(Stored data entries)

(* ===== verification/Dial.v ===== *)
(** * Dial: connections to the services and the policies of retrying
    (NewClient and defaultBackoff of management/client/grpc.go and
    signal/client/grpc.go, and the other places that dial or retry)

    google.golang.org/grpc makes the connection, cenkalti/backoff keeps the
    time; here is what they are asked for.  Times are in millisec. *)

From S2P Require Import Prelude GoLib Model Encryption SignalClient SystemInfo.

(** The options of [grpc.DialContext], and the deadline of its context. *)
Record DialOptions := mkDialOptions {
  Dial_TLS : bool; Dial_Block : bool; Dial_Keepalive : option (Z * Z); Dial_UserAgent : string; Dial_Timeout : Z }.

(** The connections of gRPC. *)
Class Grpc (W : Type) := {
  Conn : Type;
  grpc_DialContext : string → DialOptions → M W Conn;
  conn_Close : Conn → M W unit }.

(** [backoff.ExponentialBackOff]; the factor of the randomization and the
    multiplier are the defaults of the library everywhere. *)
Record ExponentialBackOff := mkBackOff { BO_InitialInterval : Z; BO_MaxInterval : Z; BO_MaxElapsedTime : Z }.
Definition sec (n : Z) : Z := n * 1000.
Definition minutes (n : Z) : Z := sec (60 * n).
Definition hours (n : Z) : Z := minutes (60 * n).

(** management/client/grpc.go *)
Definition mgm_defaultBackoff : ExponentialBackOff := mkBackOff 800 (sec 10) (hours 12).
(** signal/client/grpc.go *)
Definition sig_defaultBackoff : ExponentialBackOff := mkBackOff 800 (sec 10) (hours 12).
(** client/internal/connect.go *)
Definition RunClient_backOff : ExponentialBackOff := mkBackOff (sec 1) (sec 10) (hours (24 * 3)).
(** client/cmd/root.go *)
Definition CLIBackOffSettings : ExponentialBackOff := mkBackOff (sec 1) (sec 10) (sec 30).
(** client/ui/client_ui.go, [updateStatus] *)
Definition updateStatus_backOff : ExponentialBackOff := mkBackOff (sec 1) 300 (sec 2).

(** The two services are dialled in the same way. *)
Definition service_options (tlsEnabled : bool) : DialOptions :=
  mkDialOptions tlsEnabled true (Some (sec 15, sec 10)) "" (sec 3).
(** client/cmd/root.go, [DialClientGRPCServer], and client/ui/client_ui.go,
    [getSrvClient]. *)
Definition daemon_options : DialOptions := mkDialOptions false true None "" (sec 3).
Definition ui_options (timeout : Z) : DialOptions := mkDialOptions false true None GetDesktopUIUserAgent timeout.
Definition defaultFailTimeout : Z := sec 3.
Definition failFastTimeout : Z := sec 1.

Section clients.
Context {W : Type} `{Grpc W}.

Record MgmGrpcClient := mkMgmGrpcClient { Mgm_key : Key; Mgm_conn : Conn }.
Definition mgm_NewClient (addr : string) (ourPrivateKey : Key) (tlsEnabled : bool) : M W MgmGrpcClient :=
  conn ← grpc_DialContext addr (service_options tlsEnabled);
  mret (mkMgmGrpcClient ourPrivateKey conn).
Definition mgm_Close (c : MgmGrpcClient) : M W unit := conn_Close (Mgm_conn c).

Record SigGrpcClient := mkSigGrpcClient { Sig_conn : Conn; Sig_client : GrpcClient }.
Definition sig_NewClient (addr : string) (key : Key) (tlsEnabled : bool) : M W SigGrpcClient :=
  conn ← grpc_DialContext addr (service_options tlsEnabled);
  mret (mkSigGrpcClient conn (mkGrpcClient key None None StreamDisconnected_)).
Definition sig_Close (c : SigGrpcClient) : M W unit := conn_Close (Sig_conn c).

(** The daemon's address is a path or follows "tcp://". *)
Definition TrimPrefix (s prefix : string) : string :=
  if HasPrefix s prefix then String.substring (String.length prefix) (String.length s - String.length prefix) s else s.
Definition DialDaemon (addr : string) : M W Conn := grpc_DialContext (TrimPrefix addr "tcp://") daemon_options.
Definition ui_DialDaemon (addr : string) (timeout : Z) : M W Conn :=
  map_err (λ e, Plain ("dial service: " +:+ error_text e)) (grpc_DialContext (TrimPrefix addr "tcp://") (ui_options timeout)).

(* ------------------------------------------------------------------ *)
(** ** Properties *)

(** A client of the signal server starts in the state the theorems about it
    start from, whatever the connection. *)
Lemma sig_NewClient_starts {X} (x : X) addr key tls w c w' :
  sig_NewClient addr key tls w = (Ok c, w') → Sig_client c = SW_Client (newClient key x).
Proof. intros (conn & w1 & _ & Hr)%bind_ok_inv. by injection Hr as <-. Qed.

(** A client that was made is on a connection dialled with the credentials
    asked for; without a connection there is no client, and the error is that
    of dialling. *)
Lemma mgm_NewClient_dials addr key tls w :
  wp (mgm_NewClient addr key tls) (λ r w', (∀ c, r = Ok c →
      grpc_DialContext addr (service_options tls) w = (Ok (Mgm_conn c), w') ∧ Mgm_key c = key) ∧
    (∀ e, r = Err e ↔ ∃ w1, grpc_DialContext addr (service_options tls) w = (Err e, w1))) w.
Proof.
  unfold wp, mgm_NewClient, mbind, M_bind. destruct (grpc_DialContext _ _ w) as [[conn|e|s|] w1]; simpl; split; try done;
    try (intros e'; split; [by try (intros [= <-]; eauto)|by intros [? [=]]]).
  - by intros c [= <-].
  - intros e'. split; [intros [= <-]; eauto|]. by intros [? [= ->]].
Qed.
End clients.

(** Who waits for a service waits for a bounded time. *)
Lemma dials_have_deadlines tls t :
  Forall (λ o, Dial_Block o = true ∧ (0 < Dial_Timeout o ≤ sec 3)%Z)
    [service_options tls; daemon_options; ui_options defaultFailTimeout; ui_options failFastTimeout] ∧ Dial_Timeout (ui_options t) = t.
Proof. split; [|done]. rewrite !Forall_cons, Forall_nil. unfold defaultFailTimeout, failFastTimeout, sec. simpl. split_and!; (done || lia). Qed.

(** The comment of [Receive] promises half an hour of retries. *)
Example receive_retries_longer : (minutes 30 < BO_MaxElapsedTime sig_defaultBackoff)%Z.
Proof. reflexivity. Qed.
(** The first interval of the tray is longer than the longest one. *)
Example tray_intervals : (BO_MaxInterval updateStatus_backOff < BO_InitialInterval updateStatus_backOff)%Z.
Proof. reflexivity. Qed.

__ASSIGNMENT__
Transcribe the records above from the line holding "Definition failFastTimeout : Z := sec 1." down to the line holding "X) addr key", inclusive, without adding anything.

__ANSWER FOR THE TASK__
Definition failFastTimeout : Z := sec 1.

Section clients.
Context {W : Type} `{Grpc W}.

Record MgmGrpcClient := mkMgmGrpcClient { Mgm_key : Key; Mgm_conn : Conn }.
Definition mgm_NewClient (addr : string) (ourPrivateKey : Key) (tlsEnabled : bool) : M W MgmGrpcClient :=
  conn ← grpc_DialContext addr (service_options tlsEnabled);
  mret (mkMgmGrpcClient ourPrivateKey conn).
Definition mgm_Close (c : MgmGrpcClient) : M W unit := conn_Close (Mgm_conn c).

Record SigGrpcClient := mkSigGrpcClient { Sig_conn : Conn; Sig_client : GrpcClient }.
Definition sig_NewClient (addr : string) (key : Key) (tlsEnabled : bool) : M W SigGrpcClient :=
  conn ← grpc_DialContext addr (service_options tlsEnabled);
  mret (mkSigGrpcClient conn (mkGrpcClient key None None StreamDisconnected_)).
Definition sig_Close (c : SigGrpcClient) : M W unit := conn_Close (Sig_conn c).

(** The daemon's address is a path or follows "tcp://". *)
Definition TrimPrefix (s prefix : string) : string :=
  if HasPrefix s prefix then String.substring (String.length prefix) (String.length s - String.length prefix) s else s.
Definition DialDaemon (addr : string) : M W Conn := grpc_DialContext (TrimPrefix addr "tcp://") daemon_options.
Definition ui_DialDaemon (addr : string) (timeout : Z) : M W Conn :=
  map_err (λ e, Plain ("dial service: " +:+ error_text e)) (grpc_DialContext (TrimPrefix addr "tcp://") (ui_options timeout)).

(* ------------------------------------------------------------------ *)
(** ** Properties *)

(** A client of the signal server starts in the state the theorems about it
    start from, whatever the connection. *)
Lemma sig_NewClient_starts {X} (x : X) addr key tls w c w' :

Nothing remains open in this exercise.